Could your fancy tech job or secret smartphone addiction be aging you? Research suggests there could be a dark side to your dream gig, social platform, or app if it means staring at a screen all day.
“Blue light exposure leads to the production of reactive oxygen species that can directly damage human DNA. It also contributes to the photodamage on proteins (such as collagen and elastin), leading to deeper lines and wrinkles,” explains Julie Russak, MD, FAAD, a board-certified dermatologist and founder of the Russak Dermatology Clinic in New York.
Read on to learn more about the different ways your tech habit could be affecting your skin and how to protect yourself from future damage.
Aggressor: Blue Light
Effect: As alluded to above, Rusak warns that blue light exposure from screens causes direct photodamage to the skin, resulting in brown discoloration and an increase in the appearance of fine lines. “It also has indirect effects, such as decreasing and disrupting REM sleep cycles, which can cause inflammation and therefore increase proinflammatory markers, resulting in a breakdown of collagen and increased appearance of fine lines and wrinkles,” she explains.
Solution: To decrease the effects of blue light from screen exposure, Dr. Russak advises patients to apply sunscreen that has a blue light filter in it every morning, regardless of whether they go outside or not. “Patients with melasma are severely affected by the exposure to blue light and therefore have to be even more conscious about spending excessive time in front of the computer, in addition to using ingredients that decrease pigment production (such as tranexamic acid),” she cautions. Dr. Russak also recommends the daily use of antioxidants, such as vitamin C, to help reverse the effects of photoaging, along with blue light protection glasses for safeguarding sensitive skin around the eyes.
Aggressor: Small Devices
Effect: It’s no secret that muscle contraction can increase the appearance and depth of wrinkles, which means that, while convenient, those pocket-sized smartphones and other devices aren’t doing your skin any favors. That’s especially true when it comes to the thin and delicate area around those peepers.
Solution: To help combat creasing and dreaded crow’s feet, opt for a larger device whenever possible (especially when you plan to use it for a long period of time that requires more focus). You can also try increasing your text size or zooming in to help eliminate the strain on the skin and eyes. “Wear glasses for added protection, also being mindful of your posture to avoid so-called tech neck,” adds Dr.
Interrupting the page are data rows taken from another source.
(** * exdicom: the workflow orchestration engine

    A shallow embedding of [main.py] (class [DicomWorkflowManager]) and of
    [webhook_server.py], and the properties of the orchestration engine
    that the design document states about them.

    Conventions of the embedding.
    - Python integers are [Z].  The only floating point computation the
      engine performs on data is the success rate [(successful /
      total_files) * 100]; it is computed here over the rationals [Q], so
      rounding of IEEE doubles is not modelled.
    - A method that performs effects is a computation in the monad [M]: it
      produces the sequence of observable events (collaborator calls,
      sleeps, warning and error log lines) together with either a value or
      a raised exception.  [logger.info] lines are not recorded.  A log line
      built from an f-string is recorded by its fixed text, followed by the
      interpolated text where that text is a string of the model.
    - The external collaborators (downloader, processor, sender, transfer
      manager) are not part of the repository sources that are embedded;
      each call to one of them is answered by an oracle that says whether
      the call returns (and what) or raises.
    - [time.sleep] raises on a negative length; what the platform clock
      does with a non-negative length is answered by an oracle as well.
    - A header value is a string of 8-bit characters; the characters below
      128 are the ASCII ones. *)

From Stdlib Require Import ZArith QArith Bool List String Ascii Lia.
Import ListNotations.

Local Open Scope string_scope.
Local Open Scope list_scope.
Local Open Scope Z_scope.

(** ** Results, events and the effect monad *)

(** The outcome of a call: a value, or a raised exception ([str(e)]). *)
Inductive result (A : Type) : Type :=
| Ok (a : A)
| Raise (e : string).
Arguments Ok {A} a.
Arguments Raise {A} e.

(** The dictionary [stats] built by [run_sheets_workflow] and
    [run_local_workflow].  [pending] is [stats['pending_applications']] in
    the first and [stats['downloaded_files']] (equal to
    [stats['total_files']]) in the second.  The time stamps are left out. *)
Record cycle_stats : Type := mk_stats {
  pending : Z;
  processed_files : Z;
  successful_transfers : Z;
  failed_transfers : Z
}.

(** A JSON value, as [request.get_json()] returns it (numbers are kept to
    the integers). *)
#[local] Set Warnings "-register-all".
Inductive json : Type :=
| JNull
| JBool (b : bool)
| JNum (n : Z)
| JStr (s : string)
| JArr (items : list json)
| JObj (members : list (string * json)).

Inductive event : Type :=
| LogError (msg : string)
| LogWarning (msg : string)
| FindFileInDrive
| DownloadFileFromDrive
| CreateFileInfo
| ProcessFile
| SendBatch (attempt : Z)
| UploadBatchViaApi (attempt : Z)
| Sleep (seconds : Z)
| Notify (subject : string)
| UpdateTransmissionTime
| DeleteDriveFile
| CleanupLocalFile
| RmtreeOutputDirectory
| CleanProcessingFolder
| CompleteTransferProcess
| DeleteSourceFile
| TestConnection
| GetPendingApplications
| DownloadPendingFiles
| CleanDownloads
| CleanupWorkDirectory
| LogStatistics (stats : cycle_stats)
| StartThread (data : json).

(** A computation: the events it produced, in order, and how it ended. *)
Definition M (A : Type) : Type := (list event * result A)%type.

Definition ret {A : Type} (a : A) : M A := ([], Ok a).

Definition bind {A B : Type} (m : M A) (k : A -> M B) : M B :=
  match m with
  | (tr, Ok a) => let (tr', r) := k a in (tr ++ tr', r)
  | (tr, Raise e) => (tr, Raise e)
  end.

Definition raise {A : Type} (e : string) : M A := ([], Raise e).

(** One observable step that cannot fail (a log line, a sleep). *)
Definition emit (e : event) : M unit := ([e], Ok tt).

(** A call to a collaborator: the call is observed, then it returns or
    raises as the oracle [r] says. *)
Definition call {A : Type} (e : event) (r : result A) : M A := ([e], r).

(** [try: m except Exception as e: h e]. *)
Definition try_except {A : Type} (m : M A) (h : string -> M A) : M A :=
  match m with
  | (tr, Ok a) => (tr, Ok a)
  | (tr, Raise e) => let (tr', r) := h e in (tr ++ tr', r)
  end.

(** [try: m finally: f]: [f] runs however [m] ends; an exception raised by
    [f] replaces the outcome of [m]. *)
Definition try_finally {A : Type} (m : M A) (f : M unit) : M A :=
  let (tr, r) := m in
  match f with
  | (tr', Ok _) => (tr ++ tr', r)
  | (tr', Raise e) => (tr ++ tr', Raise e)
  end.

Definition trace {A : Type} (m : M A) : list event := fst m.
Definition outcome {A : Type} (m : M A) : result A := snd m.

Declare Scope monad_scope.
Delimit Scope monad_scope with monad.
Notation "x <- c1 ;; c2" := (bind c1 (fun x => c2))
  (at level 61, c1 at next level, right associativity) : monad_scope.
Notation "c1 ;;; c2" := (bind c1 (fun _ => c2))
  (at level 61, right associativity) : monad_scope.
Local Open Scope monad_scope.

(** ** Data of [main.py] *)

(** The dictionary returned by [sender.send_batch] and
    [sender.upload_batch_via_api]. *)
Record send_result : Type := mk_send_result {
  successful : Z;
  total_files : Z;
  failed : Z;
  failed_files : list string
}.

(** The dictionary returned by [processor.process_file];
    [processed_paths] is the list [[item['output_path'] for item in
    processing_result['processed_files']]]. *)
Record processing_result : Type := mk_processing_result {
  success : bool;
  error_message : option string;
  processed_paths : list string;
  output_directory : option string
}.

(** [self.config['processing']] and the two mode switches. *)
Record config : Type := mk_config {
  max_retry_attempts : Z;
  retry_delay_seconds : Z;
  use_orthanc : bool;
  use_sheets_mode : bool
}.

(** The oracles answering the collaborator calls made while one item is
    processed.  The sender is called once per attempt; its oracle is
    indexed by the attempt number, starting at 0; the one of the notifier
    is indexed by the subject of the notification.  [clock_sleep d] is what
    the platform does when asked to sleep a non-negative length [d]: it
    sleeps, or it refuses a length its clock cannot hold ([OverflowError],
    [OSError]). *)
Record collaborators : Type := mk_collaborators {
  find_file_in_drive : result (option string);
  download_file_from_drive : result (option string);
  create_file_info_for_processing : result unit;
  process_file : result processing_result;
  send_batch : Z -> result send_result;
  upload_batch_via_api : Z -> result send_result;
  update_transmission_time : result bool;
  delete_drive_file_with_user_auth : result unit;
  cleanup_local_file : result unit;
  rmtree_output_directory : result unit;
  clean_processing_folder : result unit;
  complete_transfer_process : result bool;
  delete_source_file : result unit;
  send_error_notification : string -> result unit;
  clock_sleep : Z -> result unit
}.

(** Python truthiness of an optional string ([None] and [''] are falsy). *)
Definition truthy (o : option string) : bool :=
  match o with
  | None => false
  | Some s => negb (String.eqb s "")
  end.

(** ** The judgement of one transmit attempt *)

(** How the [if]/[elif]/[else] chain after a send classifies its result. *)
Inductive verdict : Type :=
| AllSent          (* successful == total_files: send_success, break *)
| MostSent         (* success rate >= 80: send_success, break *)
| PartialFailure   (* some files sent, rate below 80: next attempt *)
| SendFailed.      (* nothing sent: wait, next attempt *)

Definition satisfied (v : verdict) : bool :=
  match v with
  | AllSent | MostSent => true
  | PartialFailure | SendFailed => false
  end.

(** [success_rate = (send_result['successful'] / send_result['total_files'])
    * 100]; Python raises [ZeroDivisionError] on a zero divisor. *)
Definition success_rate (r : send_result) : result Q :=
  if total_files r =? 0 then Raise "division by zero"
  else Ok ((inject_Z (successful r) / inject_Z (total_files r)) * 100)%Q.

(** [process_sheets_application], lines 391-417. *)
Definition sheets_verdict (r : send_result) : result verdict :=
  if successful r =? total_files r then Ok AllSent
  else if successful r >? 0 then
    match success_rate r with
    | Ok rate => if Qle_bool 80 rate then Ok MostSent else Ok PartialFailure
    | Raise e => Raise e
    end
  else Ok SendFailed.

(** [process_single_workflow], lines 256-264. *)
Definition local_verdict (r : send_result) : result verdict :=
  if successful r =? total_files r then Ok AllSent else Ok SendFailed.

(** The two per-item code paths that wrap the transmit stage. *)
Inductive path : Type :=
| SheetsPath   (* process_sheets_application: sheets cycle and push *)
| LocalPath.   (* process_single_workflow: local poll *)

Definition path_verdict (p : path) (r : send_result) : result verdict :=
  match p with
  | SheetsPath => sheets_verdict r
  | LocalPath => local_verdict r
  end.

(** The attempt is judged "send satisfied" by the code of path [p]. *)
Definition judged_satisfied (p : path) (r : send_result) : Prop :=
  exists v, path_verdict p r = Ok v /\ satisfied v = true.

(** The policy as the design document words it: satisfied when
    [successful == total], or when [successful / total >= 0.80]. *)
Definition spec_send_satisfied (r : send_result) : Prop :=
  successful r = total_files r \/
  (8 # 10 <= inject_Z (successful r) / inject_Z (total_files r))%Q.

(** ** The per-item orchestration of [main.py] *)

(** One row of the sheet, or the dictionary [process_upload_async] builds
    from a notification. *)
Record application : Type := mk_application {
  row_number : json;
  creation_time : json;
  hospital_name : json;
  exam_type : json;
  uploader_name : json;
  uploader_phone : json;
  uploader_email : json;
  filename : json;
  identifier : json;
  transmission_time : json
}.

(** An entry of [downloader.download_pending_files()] in the format the
    downloader documents: the keys the orchestrator reads are [record],
    holding an [id], and [original_filename]. *)
Record file_info : Type := mk_file_info {
  record_id : json;
  original_filename : string
}.

(** The entry as the dictionary that is passed around. *)
Definition file_info_dict (fi : file_info) : json :=
  JObj [("record", JObj [("id", record_id fi)]);
        ("original_filename", JStr (original_filename fi))].
Coercion file_info_dict : file_info >-> json.

Definition lift {A : Type} (r : result A) : M A := ([], r).

Definition when (b : bool) (m : M unit) : M unit := if b then m else ret tt.

Fixpoint for_each {A : Type} (f : A -> M unit) (l : list A) : M unit :=
  match l with
  | [] => ret tt
  | x :: l' => f x ;;; for_each f l'
  end.

Definition is_empty {A : Type} (l : list A) : bool :=
  match l with
  | [] => true
  | _ :: _ => false
  end.

(** ** Python operators on a JSON value or a dictionary *)

(** [not data]. *)
Definition py_not (d : json) : bool :=
  match d with
  | JNull => true
  | JBool b => negb b
  | JNum n => n =? 0
  | JStr s => String.eqb s ""
  | JArr items => is_empty items
  | JObj members => is_empty members
  end.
Russak.
Aggressor: Dirty Keyboards
Effect: One study of 25 mobile phones found 92 percent contaminated with bacteria, with others suggesting tech devices can harbor more germs than a toilet seat (eek!). “Accumulation of staph and other bacteria on touchpads and keyboards can cause acne breakouts and folliculitis if-then deposited on the skin by simple scratching or rubbing of the chin,” cautions Dr. Russak.
Solution: To keep bacteria at bay, you’ll want to clean your face and sanitize devices down with a screen-safe wipe every morning and again at the end of the day, being sure to wash hands regularly and avoiding touching your face as much as possible throughout the day. “Using UVC light at the end of the day is another easy way to keep devices sterile,” says Dr. Russak.
Aggressor: Screen Time
Effect: Last but certainly not least, getting caught up in tech devices for too many hours can lead to ignoring other aspects of a healthy routine. Or, as Dr. Russak points out, “sometimes it’s four hours that just go down the black hole.”
Solution: While Dr. Russak notes that routine can vary based on age or individual needs, proper nutrition and rest are non-negotiable. “Stay hydrated, focus on a healthy, low-inflammatory diet (eliminating gluten, sugar, dairy, preservatives, and so on where possible), and try to get eight hours of sleep.” Keeping devices out of bed will help with distractions and keep additional germs off of your sheets, which can then, in turn, make their way back to the skin as part of the ongoing tech-skin germ cycle!